Problem description: In the entries that follow, the lines from the one with "log (n :: l) → (∀ i, n = Exec" through the one with "intros Hl Ht" are the ones to write out, exactly and with both ends included. Nothing else should appear.

***

(** *** Parts of the state that a node leaves alone *)

Lemma stored_mono l n t x : log (n :: l) → stored l t x → stored (n :: l) t x.
Proof. apply stored_cons. Qed.

Lemma queue_keep l n k vts :
  log (n :: l) → (∀ i set, n = Exec i → ¬ flag_at set k i) → flag_queue l k vts → flag_queue (n :: l) k vts.
Proof.
  intros Hl Hn (taken & L & H1 & H2 & H3). exists taken, L. rewrite !flags_keep by naive_solver. split_and!; try done.
  eapply Forall2_impl; [exact H3|]. intros j t. by apply stored_mono.
Qed.

Lemma db_keep l n db : log (n :: l) → (∀ i set k, n = Exec i → ¬ flag_at set k i) → db_ok l db → db_ok (n :: l) db.
Proof. intros Hl Hn Hd k. apply queue_keep; [done|naive_solver|done]. Qed.

Lemma collected_keep c0 l n c :
  log (n :: l) → (∀ i, n = Exec i → ¬ is_mem i) → collected c0 l c → collected c0 (n :: l) c.
Proof.
  intros Hl Hn (mem & es & H1 & H2 & H3 & H4). exists mem, es. split_and!; try done.
  - intros i. rewrite H3, elem_of_cons. naive_solver.
  - eapply Forall2_impl; [exact H4|]. intros i m (e & t & ? & ? & ?). exists e, t. split_and!; [done..|]. by apply stored_mono.
Qed.

Lemma pool_keep l n ptr P :
  log (n :: l) → (∀ i, n ≠ Issue i) → pool_ok l ptr P → pool_ok (n :: l) ptr P.
Proof.
  intros Hl Hn [Hf Hp Hi].
  assert (∀ i, outstanding (n :: l) i → outstanding l i) as Ho.
  { unfold outstanding. intros i. rewrite !elem_of_cons. specialize (Hn i). naive_solver. }
  split; [done| |].
  - intros i (t & ? & ? & ?)%Ho%Hp. exists t. split_and!; [done| |done]. by apply stored_mono.
  - intros i j ?%Ho ?%Ho. auto.
Qed.
(** *** The clock of a node *)

Lemma clk_u32 n : is_u32 (clk n).
Proof. rewrite clk_que. pose proof (que_range (node_lane n) (node_lane_ok n)). unfold is_u32. lia. Qed.

#[local] Abbreviation repr := (Causality.repr clk ticks).

Lemma tick_node l x n t (D : node → Prop) :
  log (n :: l) → ticks n = true → Z.of_nat (length l) < 4294967290 → at_index (vc_ x) (clk n) = Some t →
  repr l t D → (∀ m, m ∈ l → D m ↔ hb m n) →
  ∃ t', tick (clk n) x = Some (upd_vc (set_index (vc_ x) (clk n) t') x) ∧ repr (n :: l) t' (λ m, hb m n).
Proof.
  intros Hl Ht Hlen Ha Hr HD. unfold tick. rewrite Ha. cbn [mbind option_bind].
  destruct (repr_tick preds clk ticks l n t D Hl Ht (clk_u32 n) Hlen Hr HD) as (t' & -> & Hr'). simpl. eauto.
Qed.

Lemma clock_set v n (t : VectorTime) : Z.of_nat (length v) = B * 12 → at_index (set_index v (clk n) t) (clk n) = Some t.
Proof.
  intros Hlen. rewrite set_index_at; [by rewrite decide_True|]. rewrite Hlen, clk_que. apply que_range, node_lane_ok.
Qed.

Lemma set_set v n (t t' : VectorTime) : set_index (set_index v (clk n) t) (clk n) t' = set_index v (clk n) t'.
Proof. unfold set_index. apply list_insert_insert_eq. Qed.

(** A node all of whose dependencies are on its clock, and that ticks. *)
Lemma tick_own l x n :
  ready l n → log (n :: l) → ticks n = true → (∀ p, p ∈ preds n → clk p = clk n) → clocks l (vc_ x) →
  ∃ t, tick (clk n) x = Some (upd_vc (set_index (vc_ x) (clk n) t) x) ∧ stored (n :: l) t n ∧
    clocks (n :: l) (set_index (vc_ x) (clk n) t) ∧ at_index (set_index (vc_ x) (clk n) t) (clk n) = Some t.
Proof.
  intros Hr Hl Ht Hown Hc. destruct (clocks_at l _ n Hc) as (t & Ha & Hcur & _).
  destruct (current_before preds clk ticks l n t Hl Hown Hcur) as [Hrep HD].
  destruct (tick_node l x n t _ Hl Ht (r_len _ _ Hr) Ha Hrep HD) as (t' & E & Hrep'). exists t'. split; [done|].
  split; [split; [by left|done]|]. split; [|apply clock_set, Hc].
  apply clocks_set; [done..|]. by apply repr_current.
Qed.

(** A node that also takes over the time of another one. *)
Lemma join_tick l x n s ts :
  ready l n → log (n :: l) → ticks n = true → (∀ p, p ∈ preds n → clk p = clk n ∨ p = s) → s ∈ preds n →
  stored l ts s → clocks l (vc_ x) →
  ∃ x' t, join (clk n) ts x = Some x' ∧ (∃ v, x' = upd_vc v x) ∧
    (∀ y, vc_ y = vc_ x' → tick (clk n) y = Some (upd_vc (set_index (vc_ x) (clk n) t) y)) ∧
    clocks (n :: l) (set_index (vc_ x) (clk n) t).
Proof.
  intros Hr Hl Ht Hown Hs Hst Hc. destruct (clocks_at l _ n Hc) as (t & Ha & Hcur & _). unfold join. rewrite Ha.
  cbn [mbind option_bind]. destruct (UpdateVectorTime_joined ts t) as (t1 & -> & Hj); [apply Hst|apply Hcur|].
  cbn [mbind option_bind]. destruct (join_before preds clk ticks l n s t ts t1 Hl Hown Hs Hcur Hst Hj) as [Hrep HD].
  eexists. destruct (tick_node l (upd_vc (set_index (vc_ x) (clk n) t1) x) n t1 _ Hl Ht (r_len _ _ Hr)
    (clock_set _ n t1 (k_len _ _ Hc)) Hrep HD) as (t' & E & Hrep'). exists t'. split; [done|]. split; [eauto|]. split.
  - intros y Hy. revert E. unfold tick. rewrite Hy. simpl. rewrite clock_set by apply Hc. simpl.
    destruct (VectorClock.UpdateLogicTime (clk n) t1) as [t2|]; simpl; [|done]. rewrite !set_set. intros [= E]. by rewrite E.
  - apply clocks_set; [done..|]. by apply repr_current.
Qed.
Lemma db_insert k k' q (db : SyncDb.SyncEventDataBase) :
  default [] (<[k := q]> db !! k') = if decide (k' = k) then q else default [] (db !! k').
Proof.
  destruct (decide (k' = k)) as [->|].
  - exact (f_equal (default []) (lookup_insert_eq (M := gmap SyncDb.SyncEvent) db k q)).
  - apply (f_equal (default [])), (lookup_insert_ne (M := gmap SyncDb.SyncEvent) db k k' q). congruence.
Qed.

(** *** The pool *)

Definition ptr_upd (ptr : nat → nat) (i k : nat) : nat → nat := λ j, if decide (j = i) then k else ptr j.

Lemma Alloc_slot t P P' k :
  NoDup (freeList P) → (∀ k, k ∈ freeList P → (k < length (pool P))%nat) → Alloc t P = (P', k) →
  NoDup (freeList P') ∧ (∀ k, k ∈ freeList P' → (k < length (pool P'))%nat) ∧ pool P' !! k = Some t ∧ (k ∉ freeList P') ∧
  ∀ j t', pool P !! j = Some t' → j ∉ freeList P → j ≠ k ∧ pool P' !! j = Some t' ∧ j ∉ freeList P'.
Proof.
  intros Hnd Hlt. unfold Alloc. destruct (last (freeList P)) as [k'|] eqn:Hlast; intros [= <- <-]; simpl.
  - apply last_Some in Hlast as [f Hf]. rewrite Hf in *. rewrite removelast_last.
    apply NoDup_app in Hnd as (Hnd & Hdis & _). split_and!; [done| | | |].
    + intros k Hk. rewrite length_insert. apply Hlt, elem_of_app. by left.
    + apply list_lookup_insert_eq, Hlt, elem_of_app. right. by left.
    + intros Hin. apply (Hdis _ Hin). by left.
    + intros j t' Hj Hnin. rewrite not_elem_of_app, list_elem_of_singleton in Hnin. destruct Hnin.
      split; [done|]. by rewrite list_lookup_insert_ne.
  - apply last_None in Hlast. rewrite Hlast in *. split_and!; [done|by intros ? ?%elem_of_nil| |apply not_elem_of_nil|].
    + by rewrite lookup_app_r, Nat.sub_diag by lia.
    + intros j t' Hj Hnin. pose proof (lookup_lt_Some _ _ _ Hj). split; [lia|]. by rewrite lookup_app_l.
Qed.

***

Task output:
  log (n :: l) → (∀ i, n = Exec i → ¬ is_mem i) → collected c0 l c → collected c0 (n :: l) c.
Proof.
  intros Hl Hn (mem & es & H1 & H2 & H3 & H4). exists mem, es. split_and!; try done.
  - intros i. rewrite H3, elem_of_cons. naive_solver.
  - eapply Forall2_impl; [exact H4|]. intros i m (e & t & ? & ? & ?). exists e, t. split_and!; [done..|]. by apply stored_mono.
Qed.

Lemma pool_keep l n ptr P :
  log (n :: l) → (∀ i, n ≠ Issue i) → pool_ok l ptr P → pool_ok (n :: l) ptr P.
Proof.
  intros Hl Hn [Hf Hp Hi].
  assert (∀ i, outstanding (n :: l) i → outstanding l i) as Ho.
  { unfold outstanding. intros i. rewrite !elem_of_cons. specialize (Hn i). naive_solver. }
  split; [done| |].
  - intros i (t & ? & ? & ?)%Ho%Hp. exists t. split_and!; [done| |done]. by apply stored_mono.
  - intros i j ?%Ho ?%Ho. auto.
Qed.
(** *** The clock of a node *)

Lemma clk_u32 n : is_u32 (clk n).
Proof. rewrite clk_que. pose proof (que_range (node_lane n) (node_lane_ok n)). unfold is_u32. lia. Qed.

#[local] Abbreviation repr := (Causality.repr clk ticks).

Lemma tick_node l x n t (D : node → Prop) :
  log (n :: l) → ticks n = true → Z.of_nat (length l) < 4294967290 → at_index (vc_ x) (clk n) = Some t →
  repr l t D → (∀ m, m ∈ l → D m ↔ hb m n) →
  ∃ t', tick (clk n) x = Some (upd_vc (set_index (vc_ x) (clk n) t') x) ∧ repr (n :: l) t' (λ m, hb m n).
Proof.
  intros Hl Ht Hlen Ha Hr HD. unfold tick. rewrite Ha. cbn [mbind option_bind].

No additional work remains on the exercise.